SLE as an autoimmune disorder can predispose to hemophagocytic lymphohistiocytosis (HLH). Multiple studies put the worldwide incidence to be somewhere around 0.9 to 4.6% [8]. It poses a diagnostic challenge as features of HLH can often be confused with sepsis which is very common in a SLE patient on immunosuppressants. In our patient HLH was diagnosed in consensus to HLH-2004 criteria and treatment given with high dose steroids following which patient improved.

Digital gangrene is a relatively rare presentation of SLE which may be attributed to vasospasm, vasculitis or thromboembolism usually in long standing disease or in association with antiphospholipid antibody syndrome (APLA) or Raynaud’s phenomenon.

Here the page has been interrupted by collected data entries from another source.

(** * KiirooControlSDK: the OTA transfer engine and the sensor pipeline

    A shallow embedding of the two device facades of the SDK and of the
    properties that their specification states about them: the class
    [KiirooControl] of the React Native package, with its [BleManagerSensor]
    module and its [DeviceSensorEvents] bus, and the class [KiirooControl]
    of the React package, over Web Bluetooth.

    The embedding comes first:
    - [JSNumber]: the arithmetic of JavaScript numbers (IEEE 754 binary64,
      round to nearest, ties to even) on the values the code computes with;
    - the [for] loop that cuts a firmware image into chunks;
    - promises: asynchronous methods are programs in a state-and-outcome
      monad over the facade instance, the module-level tables and a trace;
    - [ReactNative]: the facade over react-native-ble-manager;
    - [Web]: the facade over Web Bluetooth.

    The BLE stack is a parameter of each facade: a record of answers, each a
    function of the history of what was done so far, so that a theorem about
    a method holds for every behaviour of the peripheral.

    The facts and the claims follow. *)

From stdpp Require Import base gmap strings list.
From Stdlib Require Import ZArith QArith Qround Qpower Lia Lqa List Bool Sorted.
From Stdlib Require Floats Uint63.
Import ListNotations.

(** * JavaScript numbers

    A JavaScript number is an IEEE 754 binary64 value.  The code below only
    computes with finite values, so a number is modelled by the rational it
    denotes, and every arithmetic operation is the exact operation followed by
    rounding to the nearest binary64 value, ties to even.  Gradual underflow
    is modelled ([ulp_exponent] never goes below -1074); overflow to Infinity
    is not, no modelled path gets near 2^1024. *)

Module JSNumber.
Local Open Scope Q_scope.

(** [floor_log2 x] is the integer [e] with [2^e <= x < 2^(e+1)], for [0 < x]. *)
Definition floor_log2 (x : Q) : Z :=
  let d := (Z.log2 (Qnum x) - Z.log2 (Z.pos (Qden x)))%Z in
  if Qle_bool (2 ^ d) x then d else (d - 1)%Z.

(** Round to the nearest integer, ties to the even one. *)
Definition rne (x : Q) : Z :=
  let f := Qfloor x in
  match Qcompare (x - inject_Z f) (1 # 2) with
  | Lt => f
  | Gt => (f + 1)%Z
  | Eq => if Z.even f then f else (f + 1)%Z
  end.

(** The exponent of the last place of the binary64 values around [x]:
    53 significant bits, and never below the subnormal spacing 2^-1074. *)
Definition ulp_exponent (x : Q) : Z := Z.max (floor_log2 x - 52) (-1074).

(** Rounding a positive value to 53 significant bits. *)
Definition round_pos (x : Q) : Q :=
  let e := ulp_exponent x in inject_Z (rne (x / 2 ^ e)) * 2 ^ e.

(** The binary64 value nearest to [x]. *)
Definition round_binary64 (x : Q) : Q :=
  match Qcompare x 0 with
  | Eq => 0
  | Gt => round_pos x
  | Lt => - round_pos (- x)
  end.

(** [a / b], [a * b] and [a + b] on numbers. *)
Definition Ndiv (a b : Q) : Q := round_binary64 (a / b).
Definition Nmul (a b : Q) : Q := round_binary64 (a * b).
Definition Nadd (a b : Q) : Q := round_binary64 (a + b).

(** [Math.round]: the nearest integer, ties towards +Infinity. *)
Definition Math_round (x : Q) : Z := Qfloor (x + (1 # 2)).

(** The integer nearest to the square root of [t], ties to even: with
    [s] the integer square root, the root is below [s + 1/2] exactly when
    [t < s^2 + s + 1/4]. *)
Definition rne_sqrt (t : Q) : Z :=
  let s := Z.sqrt (Qfloor t) in
  match Qcompare t (inject_Z (s * s + s) + (1 # 4)) with
  | Lt => s
  | Gt => (s + 1)%Z
  | Eq => if Z.even s then s else (s + 1)%Z
  end.

(** [Math.sqrt]: the correctly rounded square root.  The root of [x] lies in
    [[2^k, 2^(k+1))] for [k = floor_log2 x / 2]; it is rounded to 53 bits. *)
Definition Math_sqrt (x : Q) : Q :=
  match Qcompare x 0 with
  | Gt =>
      let k := (floor_log2 x / 2)%Z in
      let e := (k - 52)%Z in
      let t := x / 4 ^ e in
      inject_Z (rne_sqrt t) * 2 ^ e
  | _ => 0
  end.

End JSNumber.

(** * Chunking a firmware image *)

Local Open Scope Z_scope.

Section Chunking.
Context {A : Type}.

(** [Array.prototype.slice] and [ArrayBuffer.prototype.slice]: a negative
    index counts from the end, and both ends are clamped to the length. *)
Definition relative_index (len k : Z) : Z :=
  if k <? 0 then Z.max (len + k) 0 else Z.min k len.

Definition slice (l : list A) (start end_ : Z) : list A :=
  let len := Z.of_nat (length l) in
  let k := relative_index len start in
  let final := relative_index len end_ in
  take (Z.to_nat (final - k)) (drop (Z.to_nat k) l).

(** The loop [for (let i = 0; i < firmware.length; i += packetSize)
    chunks.push(firmware.slice(i, i + packetSize))].  Nothing bounds the
    number of iterations when [packetSize <= 0]; [None] is a loop that is
    still running when the fuel is spent. *)
Fixpoint chunk_loop (fuel : nat) (firmware : list A) (packetSize i : Z)
    (chunks : list (list A)) : option (list (list A)) :=
  if i <? Z.of_nat (length firmware) then
    match fuel with
    | O => None
    | S fuel' =>
        chunk_loop fuel' firmware packetSize (i + packetSize)
          (chunks ++ [slice firmware i (i + packetSize)])
    end
  else Some chunks.

Definition split_chunks (fuel : nat) (firmware : list A) (packetSize : Z) :=
  chunk_loop fuel firmware packetSize 0 [].

End Chunking.

(** * Promises: outcomes and programs *)

Local Open Scope string_scope.
Local Open Scope list_scope.
Local Open Scope Z_scope.

(** What a promise is rejected with: a string handed to [Promise.reject], or
    an [Error] object that was thrown (by the code or by the BLE stack). *)
Inductive JSError :=
| RejectedWith (reason : string)
| ThrownError (message : string).

(** [`${err}`] *)
Definition error_to_string (err : JSError) : string :=
  match err with
  | RejectedWith reason => reason
  | ThrownError message => "Error: " +:+ message
  end.

(** The answer of the BLE stack to one call. *)
Inductive Result (A : Type) :=
| Ok (a : A)
| Fails (err : JSError).
Arguments Ok {A} a.
Arguments Fails {A} err.

(** The outcome of an asynchronous method.  [OutOfFuel]: a loop of the method
    was still running when the fuel given to it was spent. *)
Inductive Outcome (A : Type) :=
| Resolved (a : A)
| Rejected (err : JSError)
| OutOfFuel.
Arguments Resolved {A} a.
Arguments Rejected {A} err.
Arguments OutOfFuel {A}.

Definition succeeded {A} (r : Result A) : bool :=
  match r with Ok _ => true | Fails _ => false end.

Definition settle {A} (r : Result A) : Outcome A :=
  match r with Ok a => Resolved a | Fails err => Rejected err end.

(** A program over a world [W]: the facade instance, the module-level tables
    and the trace of what was done to the outside. *)
Definition Prog (W A : Type) : Type := W -> Outcome A * W.

Definition ret {W A} (a : A) : Prog W A := fun w => (Resolved a, w).

Definition bind {W A B} (m : Prog W A) (f : A -> Prog W B) : Prog W B := fun w =>
  match m w with
  | (Resolved a, w') => f a w'
  | (Rejected err, w') => (Rejected err, w')
  | (OutOfFuel, w') => (OutOfFuel, w')
  end.

Declare Scope prog_scope.
Delimit Scope prog_scope with prog.
Notation "x ← y ; z" := (bind y (fun x : _ => z))
  (at level 20, y at level 100, z at level 200, only parsing) : prog_scope.
Notation "y ;; z" := (bind y (fun _ => z))
  (at level 100, z at level 200, only parsing, right associativity) : prog_scope.
Local Open Scope prog_scope.

Definition reject {W A} (err : JSError) : Prog W A := fun w => (Rejected err, w).

Definition out_of_fuel {W A} : Prog W A := fun w => (OutOfFuel, w).

Definition get {W} : Prog W W := fun w => (Resolved w, w).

There are few case reports of gangrene in SLE patients with secondary APLA [9,10] but in absence of APLA digital gangrene in SLE is very rare. In our patient APLA profile was negative and patient improved on steroids and cyclophosphamide therapy.

Neuropsychiatric SLE includes a constellation of symptoms – both neurological and psychiatric secondary to central nervous system involvement [11]. Catatonia as a presenting feature of NPSLE is uncommon. Usual treatment in our patient with SLE caused remission without any relapse of symptoms.

The objective of our case series is to put forward the unusual initial presentations of SLE and emphasis the need of awareness so that early detection and timely institution of appropriate treatment of this deadly disease can be achieved.